CD40LG: A Key Molecule in Immune Regulation, Disease Associations and Therapeutic Progress

2. Mechanism of Action and Signaling Pathways of CD40LG

4. Progress in Drug Research on the CD40-CD40LG Axis

1. Introduction

CD40LG (also known as CD154) is a key co-stimulatory molecule in the immune system and belongs to the tumor necrosis factor (TNF) superfamily. It usually binds to CD40 in trimeric form and plays an important role in T cell-dependent B cell activation, antibody class switching, and immune memory formation ^[1]. Early studies mainly focused on its expression in activated CD4+ T cells, but subsequent studies have shown that CD40LG can also be found in various cells such as platelets, B cells, endothelial cells, and macrophages, among which platelets are the main source of circulating soluble CD40LG ^[1,2].

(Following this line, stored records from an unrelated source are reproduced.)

(** C6, as stated, fails for a swap: without a delimiter the fields
    "a", "aa" and "aa", "a" concatenate to the same text and get the same
    signature. *)
Lemma swapped_fields_same_signature :
  [lit "a"; lit "aa"] <> [lit "aa"; lit "a"] /\
  _get_sign api_test (map JStr [lit "a"; lit "aa"]) =
  _get_sign api_test (map JStr [lit "aa"; lit "a"]) /\
  _get_sign api_test (map JStr [lit "a"; lit "aa"]) =
  Ok (lit "d571128dcf553c0899e82749948032a7bac7e158b0504877da5169fa7661e273").
Proof.
  split; [discriminate|]. split; vm_compute; reflexivity.
Qed.

(** C6, amended. For a fixed application id and key, two lists of fields
    get the same signature exactly when SHA-256 gives the same digest for
    the UTF-8 bytes of [appId || appKey || fields]; those bytes differ
    exactly when the concatenations of the fields differ. So changing one
    field always changes the bytes that are hashed, and swapping two
    fields changes them unless the concatenation stays the same. *)
Theorem signature_separates_concatenations
    (o : ChatAPI) (key : pystr) (f1 f2 : list pystr) :
  app_key o = Some key ->
  Text.encodable (app_id o ++ key ++ concat f1) = true ->
  Text.encodable (app_id o ++ key ++ concat f2) = true ->
  exists b1 b2,
    Text.encode (app_id o ++ key ++ concat f1) = Some b1 /\
    Text.encode (app_id o ++ key ++ concat f2) = Some b2 /\
    _get_sign o (map JStr f1) = Ok (Sha256.hexdigest b1) /\
    _get_sign o (map JStr f2) = Ok (Sha256.hexdigest b2) /\
    (b1 = b2 <-> concat f1 = concat f2) /\
    (_get_sign o (map JStr f1) = _get_sign o (map JStr f2) <->
     Sha256.digest b1 = Sha256.digest b2) /\
    (forall pre x y post,
       f1 = pre ++ x :: post -> f2 = pre ++ y :: post -> x <> y -> b1 <> b2) /\
    (forall pre x mid y post,
       f1 = pre ++ x :: mid ++ y :: post -> f2 = pre ++ y :: mid ++ x :: post ->
       (b1 = b2 <-> x ++ concat mid ++ y = y ++ concat mid ++ x)).
Proof.
  intros Hkey H1 H2.
  destruct (TextFacts.encodable_encode _ H1) as [b1 Hb1].
  destruct (TextFacts.encodable_encode _ H2) as [b2 Hb2].
  exists b1, b2.
  assert (Hs1 : _get_sign o (map JStr f1) = Ok (Sha256.hexdigest b1))
    by (rewrite (get_sign_strs o key f1 Hkey), Hb1; reflexivity).
  assert (Hs2 : _get_sign o (map JStr f2) = Ok (Sha256.hexdigest b2))
    by (rewrite (get_sign_strs o key f2 Hkey), Hb2; reflexivity).
  assert (Hbytes : b1 = b2 <-> concat f1 = concat f2).
  { split.
    - intros <-.
      pose proof (Utf8.encode_inj _ _ _ Hb1 Hb2) as E.
      apply app_inv_head, app_inv_head in E. exact E.
    - intros E. rewrite E in Hb1. congruence. }
  repeat split; try assumption; try (apply Hbytes).
  - rewrite Hs1, Hs2. intros [= E]. apply Sha256Facts.hexdigest_inj, E.
  - rewrite Hs1, Hs2. unfold Sha256.hexdigest. intros ->. reflexivity.
  - intros pre x y post -> -> Hxy E. apply Hbytes in E.
    exact (concat_single_change pre post x y Hxy E).
  - intros E. apply Hbytes in E. subst f1 f2.
    rewrite !concat_app in E. cbn [concat] in E.
    rewrite !concat_app in E. cbn [concat] in E.
    apply app_inv_head in E. rewrite !app_assoc in E.
    apply app_inv_tail in E. rewrite <- !app_assoc in E. exact E.
  - intros E. apply Hbytes. subst f1 f2.
    rewrite !concat_app. cbn [concat]. rewrite !concat_app. cbn [concat].
    f_equal. rewrite !app_assoc. f_equal. rewrite <- !app_assoc. exact E.
Qed.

The CD40LG-CD40 axis is not only involved in normal immune responses, but also closely associated with various diseases. CD40LG functional deficiency can cause X-linked hyper-IgM syndrome (XHIGM), leading to antibody class switching disorders and increased susceptibility to infection ^[3,4]; abnormal activation of this pathway is also involved in autoimmunity, inflammatory responses, atherosclerosis, and tumor immune regulation ^[1,18,21]. In addition, the role of CD40LG has obvious cell type and disease context dependence, and can exhibit pro-inflammatory, immune-supporting or immunosuppressive effects in different microenvironments ^[6,7]. Therefore, systematically sorting out the molecular characteristics, signaling mechanisms, disease associations, and drug research progress of CD40LG is of great significance for understanding its biological functions and clinical translational value.

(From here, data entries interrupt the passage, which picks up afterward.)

Lemma is_leap_cases y :
  (_is_leap y = true ∧ y mod 4 = 0 ∧ (y mod 100 ≠ 0 ∨ y mod 400 = 0))
  ∨ (_is_leap y = false ∧ (y mod 4 ≠ 0 ∨ (y mod 100 = 0 ∧ y mod 400 ≠ 0))).
Proof.
  unfold _is_leap.
  destruct (Z.eqb_spec (y mod 4) 0), (Z.eqb_spec (y mod 100) 0),
    (Z.eqb_spec (y mod 400) 0); simpl; lia.
Qed.

Lemma days_before_year_succ y :
  _days_before_year (y + 1)
  = _days_before_year y + 365 + (if _is_leap y then 1 else 0).
Proof.
  unfold _days_before_year.
  replace (y + 1 - 1) with y by lia.
  destruct (is_leap_cases y) as [(-> & H4 & H100)|(-> & H)];
    Z.div_mod_to_equations; lia.
Qed.

Lemma month_cases m :
  1 <= m <= 12 →
  m = 1 ∨ m = 2 ∨ m = 3 ∨ m = 4 ∨ m = 5 ∨ m = 6
  ∨ m = 7 ∨ m = 8 ∨ m = 9 ∨ m = 10 ∨ m = 11 ∨ m = 12.
Proof. lia. Qed.

Lemma toordinal_next_day d :
  valid_month_day d → toordinal (next_day d) = toordinal d + 1.
Proof.
  destruct d as [y m dd h mi s us]. unfold valid_month_day, toordinal. simpl.
  intros [Hm Hd].
  destruct (Z.ltb_spec dd (_days_in_month y m)); simpl; [unfold _ymd2ord; lia|].
  assert (dd = _days_in_month y m) as -> by lia.
  destruct (Z.ltb_spec m 12); simpl.
  - unfold _ymd2ord, _days_before_month, _days_in_month.
    destruct (month_cases m Hm) as [->|[->|[->|[->|[->|[->|[->|[->|[->|[->|[->| ->]]]]]]]]]]];
      simpl; destruct (_is_leap y); simpl; lia.
  - assert (m = 12) as -> by lia.
    unfold _ymd2ord, _days_before_month, _days_in_month. simpl.
    rewrite days_before_year_succ. destruct (_is_leap y); simpl; lia.
Qed.

Lemma next_day_valid d : valid_month_day d → valid_month_day (next_day d).
Proof.
  destruct d as [y m dd h mi s us]. unfold valid_month_day. simpl.
  intros [Hm Hd].
  destruct (Z.ltb_spec dd (_days_in_month y m)); simpl; [lia|].
  destruct (Z.ltb_spec m 12); simpl.
  - split; [lia|]. unfold _days_in_month.
    destruct (month_cases m Hm) as [->|[->|[->|[->|[->|[->|[->|[->|[->|[->|[->| ->]]]]]]]]]]];
      simpl; destruct (_is_leap y); simpl; lia.
  - unfold _days_in_month. simpl. lia.
Qed.

Lemma add_days_valid n d : valid_month_day d → valid_month_day (add_days n d).
Proof.
  intros Hd. induction n as [|n IH]; simpl; [done|]. by apply next_day_valid.
Qed.

Lemma toordinal_add_days n d :
  valid_month_day d → toordinal (add_days n d) = toordinal d + Z.of_nat n.
Proof.
  intros Hd. induction n as [|n IH]; [simpl; lia|].
  change (add_days (S n) d) with (next_day (add_days n d)).
  rewrite toordinal_next_day by (by apply add_days_valid). lia.
Qed.

(** Dates before 1900 have a negative distance to the reference date. *)
Lemma days_between_before_reference dt :
  valid_month_day dt → year dt < 1900 → days_between dt ref_date < 0.
Proof.
  destruct dt as [y m d h mi s us]. unfold valid_month_day. simpl.
  intros [Hm Hd] Hy.
  assert (_days_before_month y m + d <= 365 + (if _is_leap y then 1 else 0)) as Hyear.
  { revert Hd. unfold _days_before_month, _days_in_month.
    destruct (month_cases m Hm) as [->|[->|[->|[->|[->|[->|[->|[->|[->|[->|[->| ->]]]]]]]]]]];
      simpl; destruct (_is_leap y); simpl; lia. }
  pose proof (days_before_year_succ y) as Hsucc.
  assert (_days_before_year (y + 1) <= 693595) as Hmono.
  { clear - Hy. unfold _days_before_year. cbv zeta.
    replace (y + 1 - 1) with y by lia.
    assert (y / 4 < 475) by (apply Z.div_lt_upper_bound; lia).
    assert (y / 400 < 5) by (apply Z.div_lt_upper_bound; lia).
    Z.div_mod_to_equations. lia. }
  unfold days_between, toordinal. cbn [year month day ref_date].
  change (_ymd2ord 1900 1 1) with 693596. unfold _ymd2ord.
  destruct (_is_leap y); lia.
Qed.

(** ** The month branch search *)

Lemma py_index_nat {A} (l : list A) (i : nat) a :
  l !! i = Some a → py_index l (Z.of_nat i) = Ok a.
Proof.
  intros H. pose proof (lookup_lt_Some _ _ _ H) as Hlt. unfold py_index.
  destruct (Z.ltb_spec (Z.of_nat i) 0); [lia|].
  destruct (Z.leb_spec 0 (Z.of_nat i)); [|lia].
  destruct (Z.ltb_spec (Z.of_nat i) (Z.of_nat (length l))); [|lia].
  simpl. by rewrite Nat2Z.id, H.
Qed.

Lemma py_index_nat_succ {A} (l : list A) (i : nat) a :
  l !! S i = Some a → py_index l (Z.of_nat i + 1) = Ok a.
Proof.
  intros H. replace (Z.of_nat i + 1) with (Z.of_nat (S i)) by lia.
  by apply py_index_nat.
Qed.

Lemma py_index_inv {A} (l : list A) i a :
  py_index l i = Ok a → a ∈ l.
Proof.
  unfold py_index.
  destruct (_ && _); [|done].
  destruct (l !! _) eqn:E; [|done].
  intros [= <-]. by eapply list_elem_of_lookup_2.
Qed.

Lemma days_in_month_ge_28 y m : 1 <= m <= 12 → 28 <= _days_in_month y m.
Proof.
  intros Hm. unfold _days_in_month.
  destruct (month_cases m Hm) as [->|[->|[->|[->|[->|[->|[->|[->|[->|[->|[->| ->]]]]]]]]]]];
    simpl; destruct (_is_leap y); simpl; lia.
Qed.

Lemma new_datetime_ok y m d :
  1 <= y <= 9999 → 1 <= m <= 12 → 1 <= d <= 28 →
  new_datetime y m d = Ok (mk_datetime y m d 0 0 0 0).
Proof.
  intros Hy Hm Hd. pose proof (days_in_month_ge_28 y m Hm).
  unfold new_datetime, check_date_fields, MINYEAR, MAXYEAR.
  destruct (Z.leb_spec 1 y), (Z.leb_spec y 9999), (Z.leb_spec 1 m),
    (Z.leb_spec m 12), (Z.leb_spec 1 d), (Z.leb_spec d (_days_in_month y m));
    simpl; try done; lia.
Qed.

Lemma new_datetime_bad_year y m d :
  ¬ (1 <= y <= 9999) → new_datetime y m d = Raise ValueError.
Proof.
  intros Hy. unfold new_datetime, check_date_fields, MINYEAR, MAXYEAR.
  destruct (Z.leb_spec 1 y), (Z.leb_spec y 9999); simpl; try done; lia.
Qed.

(** The boundary list is built exactly for the years 1 to 9998: the last
    entry lies in the year after the input's. *)
Lemma build_boundary_dates_spec y :
  build_boundary_dates y =
    if decide (1 <= y <= 9998) then Ok (map (boundary y) (seq 0 12))
    else Raise ValueError.
Proof.
  unfold build_boundary_dates, enumerate, boundaries. simpl.
  destruct (decide (1 <= y <= 9998)) as [Hy|Hy].
  - rewrite !new_datetime_ok by lia. reflexivity.
  - destruct (decide (1 <= y <= 9999)) as [Hy'|Hy'].
    + assert (y = 9999) as -> by lia. reflexivity.
    + by rewrite (new_datetime_bad_year y 2 4).
Qed.

Lemma boundary_lookup y (i : nat) :
  (i < 12)%nat → map (boundary y) (seq 0 12) !! i = Some (boundary y i).
Proof.
  intros Hi. rewrite list_lookup_fmap, lookup_seq_lt by done. reflexivity.
Qed.

Lemma boundary_year y (i : nat) : (i < 11)%nat → year (boundary y i) = y.
Proof.
  intros Hi. unfold boundary. destruct (nth i boundaries (0, 0)).
  destruct (Nat.ltb_spec i 11); [done|lia].
Qed.

Lemma boundary_step y (i : nat) :
  (i < 11)%nat → dt_lt (boundary y i) (boundary y (S i)) = true.
Proof.
  intros Hi. unfold dt_lt, dt_cmp, boundary, fields.
  do 11 (destruct i as [|i]; [simpl; rewrite ?Z.compare_refl; try reflexivity|]).
  - assert ((y ?= y + 1) = Lt) as -> by (apply Z.compare_lt_iff; lia). done.
  - lia.
Qed.

Lemma boundary_lt y (i j : nat) :
  (i < j)%nat → (j < 12)%nat → dt_lt (boundary y i) (boundary y j) = true.
Proof.
  induction j as [|j IH]; [lia|]. intros Hij Hj.
  destruct (decide (i = j)) as [->|Hne]; [apply boundary_step; lia|].
  eapply dt_lt_trans; [apply IH; lia|apply boundary_step; lia].
Qed.

Lemma boundary_le y (i j : nat) :
  (i <= j)%nat → (j < 12)%nat → dt_le (boundary y i) (boundary y j) = true.
Proof.
  intros Hij Hj. destruct (decide (i = j)) as [->|Hne].
  - rewrite dt_le_negb_lt. by rewrite dt_lt_irrefl.
  - apply dt_lt_le, boundary_lt; lia.
Qed.

(** The loop stops at the interval that holds [dt]. *)
Lemma search_boundaries_found y dt (i : nat) : ∀ (n k : nat),
  (k <= i < k + n)%nat → (i < 11)%nat →
  dt_le (boundary y i) dt = true →
  dt_lt dt (boundary y (S i)) = true →
  search_boundaries (map (boundary y) (seq 0 12)) dt (map Z.of_nat (seq k n))
  = Ok (Some ((2 + Z.of_nat i) mod 12)).
Proof.
  induction n as [|n IH]; intros k Hk Hi Hlo Hhi; [lia|].
  simpl. rewrite (py_index_nat _ k (boundary y k)) by (apply boundary_lookup; lia).
  simpl. destruct (decide (k = i)) as [->|Hne].
  - rewrite Hlo.
    rewrite (py_index_nat_succ _ i (boundary y (S i))) by (apply boundary_lookup; lia).
    simpl. by rewrite Hhi.
  - assert (dt_lt dt (boundary y (S k)) = false) as Hk'.
    { destruct (dt_lt dt (boundary y (S k))) eqn:E; [|done].
      assert (dt_le (boundary y (S k)) dt = true) as Hle.
      { eapply dt_le_trans; [apply (boundary_le y (S k) i); lia|exact Hlo]. }
      pose proof (dt_le_lt_trans _ _ _ Hle E) as Habs.
      by rewrite dt_lt_irrefl in Habs. }
    destruct (dt_le (boundary y k) dt).
    + rewrite (py_index_nat_succ _ k (boundary y (S k))) by (apply boundary_lookup; lia).
      simpl. rewrite Hk'. apply IH; [lia|done..].
    + apply IH; [lia|done..].
Qed.

(** The loop never raises, and what it finds is a branch index. *)
Lemma search_boundaries_total y dt : ∀ (n k : nat),
  (k + n <= 11)%nat →
  ∃ r, search_boundaries (map (boundary y) (seq 0 12)) dt (map Z.of_nat (seq k n))
       = Ok r
       ∧ ∀ b, r = Some b → 0 <= b <= 11.
Proof.
  induction n as [|n IH]; intros k Hk; simpl.
  - exists None. split; [done|]. intros b [=].
  - rewrite (py_index_nat _ k (boundary y k)) by (apply boundary_lookup; lia).
    simpl. destruct (dt_le (boundary y k) dt); [|apply IH; lia].
    rewrite (py_index_nat_succ _ k (boundary y (S k))) by (apply boundary_lookup; lia).
    simpl. destruct (dt_lt dt (boundary y (S k))); [|apply IH; lia].
    eexists. split; [done|]. intros b [= <-].
    pose proof (Z.mod_pos_bound (2 + Z.of_nat k) 12). lia.
Qed.

(** Past the last boundary the loop runs to its end. *)
Lemma search_boundaries_past y dt : ∀ (n k : nat),
  (k + n <= 11)%nat →
  dt_le (boundary y 11) dt = true →
  search_boundaries (map (boundary y) (seq 0 12)) dt (map Z.of_nat (seq k n))
  = Ok None.
Proof.
  induction n as [|n IH]; intros k Hk Hpast; simpl; [done|].
  rewrite (py_index_nat _ k (boundary y k)) by (apply boundary_lookup; lia).
  simpl. destruct (dt_le (boundary y k) dt); [|apply IH; [lia|done]].
  rewrite (py_index_nat_succ _ k (boundary y (S k))) by (apply boundary_lookup; lia).
  simpl.
  assert (dt_lt dt (boundary y (S k)) = false) as ->.
  { destruct (dt_lt dt (boundary y (S k))) eqn:E; [|done].
    assert (dt_le (boundary y (S k)) dt = true) as Hle.
    { eapply dt_le_trans; [apply (boundary_le y (S k) 11); lia|exact Hpast]. }
    pose proof (dt_le_lt_trans _ _ _ Hle E) as Habs.
    by rewrite dt_lt_irrefl in Habs. }
  apply IH; [lia|done].
Qed.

2. Mechanism of Action and Signaling Pathways of CD40LG

2.1 Classic Signaling Pathways: NF-κB and JAK-STAT

After CD40-CD40LG binding, multiple classic downstream pathways can be activated, among which the most important are NF-κB and JAK-STAT. This signaling axis can be involved in cell proliferation, differentiation, cytokine production, and apoptosis regulation. Studies have shown that CD40 can inhibit hepatitis B virus replication and transcription by activating the JAK-STAT pathway, and further regulate the expression of interferon-stimulated genes such as BST2, suggesting that it plays an important role in antiviral immunity ^[8]. In addition, NF-κB and apoptosis-related signals are also closely related to CD40LG; in the study of pneumonia treatment mechanisms, CD40LG has been identified as a key target in the NF-κB and apoptosis pathways ^[9].

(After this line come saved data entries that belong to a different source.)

Lemma join_split sep s : join sep (split sep s) = s.
Proof.
  induction s as [|a s IH]; [done|]. cbn [split].
  destruct (split sep s) as [|part parts] eqn:Hs; [by apply split_not_nil in Hs|].
  destruct (decide (a = sep)) as [->|]; [by rewrite join_cons, IH|].
  rewrite <-IH. by destruct parts.
Qed.

Lemma split_app_no_sep sep part s :
  count_char sep part = 0 ->
  split sep (part +:+ String sep s) = part :: split sep s.
Proof.
  induction part as [|a part IH]; intros Hpart.
  - change (EmptyString +:+ String sep s) with (String sep s). cbn [split].
    by rewrite decide_True.
  - simpl in Hpart. destruct (decide (a = sep)); [done|].
    rewrite string_app_cons. cbn [split]. rewrite decide_False, IH by done. done.
Qed.

Lemma split_no_sep_id sep part : count_char sep part = 0 -> split sep part = [part].
Proof.
  induction part as [|a part IH]; [done|]. simpl.
  destruct (decide (a = sep)); [done|]. by intros ->%IH.
Qed.

Lemma split_join sep parts :
  parts <> [] -> Forall (fun part => count_char sep part = 0) parts ->
  split sep (join sep parts) = parts.
Proof.
  induction parts as [|part parts IH]; [done|]. intros _ [Hpart Hparts]%Forall_cons.
  destruct parts as [|part' parts]; [by apply split_no_sep_id|].
  rewrite join_cons, split_app_no_sep by done. by rewrite IH.
Qed.
End split_facts.

(** ** Tests on the characters of a string *)

(** Every character of the string passes the test. *)
Fixpoint all_chars (test : ascii -> bool) (s : string) : bool :=
  match s with
  | EmptyString => true
  | String a s' => test a && all_chars test s'
  end.

Section characters.
Implicit Types (s t : string) (a : ascii) (test : ascii -> bool).

Lemma all_chars_rev_app test s t :
  all_chars test (String.rev_app s t) = all_chars test s && all_chars test t.
Proof.
  revert t. induction s as [|a s IH]; intros t; cbn [String.rev_app all_chars]; [done|].
  rewrite IH. cbn [all_chars]. by destruct (test a), (all_chars test s).
Qed.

2.2 miRNA Regulation: Affecting Inflammation, Angiogenesis and Leukemia Signaling Responses

In addition to classic protein signaling, miRNAs are also an important level regulating the CD40/CD40LG axis. Studies have found that miR-424 and miR-503 can directly target the 3'UTR of CD40 and inhibit its expression in endothelial cells ^[10]. Under pro-inflammatory stimulation, these two miRNAs are downregulated, leading to increased CD40 expression, thereby promoting inflammation-related angiogenesis. Furthermore, miR-424 and miR-503 are directly regulated by PPARγ, forming a PPARγ-dependent miR-424/503-CD40 axis ^[10].

In chronic lymphocytic leukemia, the miR-29 family is also involved in CD40 signaling regulation. Downregulation of miR-29a, miR-29b, and miR-29c can enhance the response of CLL cells to CD40 activation and its downstream NF-κB signaling by directly targeting TRAF4 ^[11]. Meanwhile, BCR signaling can inhibit miR-29 expression through MYC, thereby enhancing CD40-NF-κB signaling, and this regulatory process can be intervened by BCR inhibitors such as ibrutinib and idelalisib ^[11].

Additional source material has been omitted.